▸ Activity
Gather from the material every line that contains the string "Arguments".

▸ Exercise inputs
##########
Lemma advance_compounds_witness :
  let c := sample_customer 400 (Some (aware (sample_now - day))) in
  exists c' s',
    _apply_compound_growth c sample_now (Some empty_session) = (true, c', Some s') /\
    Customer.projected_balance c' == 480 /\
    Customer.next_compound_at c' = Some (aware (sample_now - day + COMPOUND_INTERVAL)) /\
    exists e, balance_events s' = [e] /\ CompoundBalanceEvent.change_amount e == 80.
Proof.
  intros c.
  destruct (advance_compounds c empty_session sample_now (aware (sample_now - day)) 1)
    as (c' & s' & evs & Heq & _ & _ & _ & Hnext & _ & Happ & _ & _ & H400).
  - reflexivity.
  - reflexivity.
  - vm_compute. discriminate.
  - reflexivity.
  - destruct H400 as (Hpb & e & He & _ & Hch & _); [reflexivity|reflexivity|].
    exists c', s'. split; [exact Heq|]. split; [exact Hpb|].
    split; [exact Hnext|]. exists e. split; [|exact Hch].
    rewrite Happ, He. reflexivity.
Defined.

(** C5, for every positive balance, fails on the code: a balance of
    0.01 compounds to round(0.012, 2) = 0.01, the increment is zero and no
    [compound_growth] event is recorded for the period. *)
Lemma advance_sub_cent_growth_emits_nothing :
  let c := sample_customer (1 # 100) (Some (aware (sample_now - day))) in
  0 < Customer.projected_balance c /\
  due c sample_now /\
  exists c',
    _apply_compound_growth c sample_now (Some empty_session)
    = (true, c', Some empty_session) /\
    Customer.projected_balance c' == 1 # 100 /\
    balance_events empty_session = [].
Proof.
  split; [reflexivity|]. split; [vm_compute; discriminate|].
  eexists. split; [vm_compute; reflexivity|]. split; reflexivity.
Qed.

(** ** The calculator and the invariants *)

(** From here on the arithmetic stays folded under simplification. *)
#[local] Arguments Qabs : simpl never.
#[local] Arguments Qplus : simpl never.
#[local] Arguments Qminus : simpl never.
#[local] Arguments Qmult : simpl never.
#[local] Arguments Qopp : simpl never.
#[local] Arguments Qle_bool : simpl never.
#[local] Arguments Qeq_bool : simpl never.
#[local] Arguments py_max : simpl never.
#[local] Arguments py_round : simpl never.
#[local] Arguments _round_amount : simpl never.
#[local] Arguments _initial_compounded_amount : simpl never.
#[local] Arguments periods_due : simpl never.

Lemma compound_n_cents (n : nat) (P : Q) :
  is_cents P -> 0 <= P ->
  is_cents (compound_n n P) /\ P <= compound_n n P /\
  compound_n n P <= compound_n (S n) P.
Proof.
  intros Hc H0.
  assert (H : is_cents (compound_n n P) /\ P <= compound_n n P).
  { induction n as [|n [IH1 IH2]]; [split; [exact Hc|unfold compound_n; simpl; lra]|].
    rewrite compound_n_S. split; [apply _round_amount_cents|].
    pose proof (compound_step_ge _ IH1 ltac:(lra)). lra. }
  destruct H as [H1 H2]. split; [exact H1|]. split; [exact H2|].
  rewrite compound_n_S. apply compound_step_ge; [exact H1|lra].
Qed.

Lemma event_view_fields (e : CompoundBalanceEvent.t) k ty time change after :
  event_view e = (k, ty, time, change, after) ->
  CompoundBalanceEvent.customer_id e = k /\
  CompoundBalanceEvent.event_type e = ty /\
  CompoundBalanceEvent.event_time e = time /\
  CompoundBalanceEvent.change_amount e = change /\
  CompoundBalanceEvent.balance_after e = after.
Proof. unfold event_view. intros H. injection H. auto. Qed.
##########
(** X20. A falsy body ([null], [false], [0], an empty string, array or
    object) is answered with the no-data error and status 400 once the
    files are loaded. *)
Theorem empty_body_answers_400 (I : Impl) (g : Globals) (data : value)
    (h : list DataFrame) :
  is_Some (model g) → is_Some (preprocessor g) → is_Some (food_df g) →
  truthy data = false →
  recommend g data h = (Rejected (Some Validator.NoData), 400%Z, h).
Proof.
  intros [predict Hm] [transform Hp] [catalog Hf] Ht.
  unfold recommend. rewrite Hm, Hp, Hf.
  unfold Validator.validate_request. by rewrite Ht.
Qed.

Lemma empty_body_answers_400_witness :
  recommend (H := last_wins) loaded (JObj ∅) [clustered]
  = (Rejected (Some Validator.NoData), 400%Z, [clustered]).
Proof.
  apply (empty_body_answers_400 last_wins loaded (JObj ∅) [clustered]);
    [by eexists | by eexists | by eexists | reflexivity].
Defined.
##########
▸ Response for this exercise
#[local] Arguments Qabs : simpl never.
#[local] Arguments Qplus : simpl never.
#[local] Arguments Qminus : simpl never.
#[local] Arguments Qmult : simpl never.
#[local] Arguments Qopp : simpl never.
#[local] Arguments Qle_bool : simpl never.
#[local] Arguments Qeq_bool : simpl never.
#[local] Arguments py_max : simpl never.
#[local] Arguments py_round : simpl never.
#[local] Arguments _round_amount : simpl never.
#[local] Arguments _initial_compounded_amount : simpl never.
#[local] Arguments periods_due : simpl never.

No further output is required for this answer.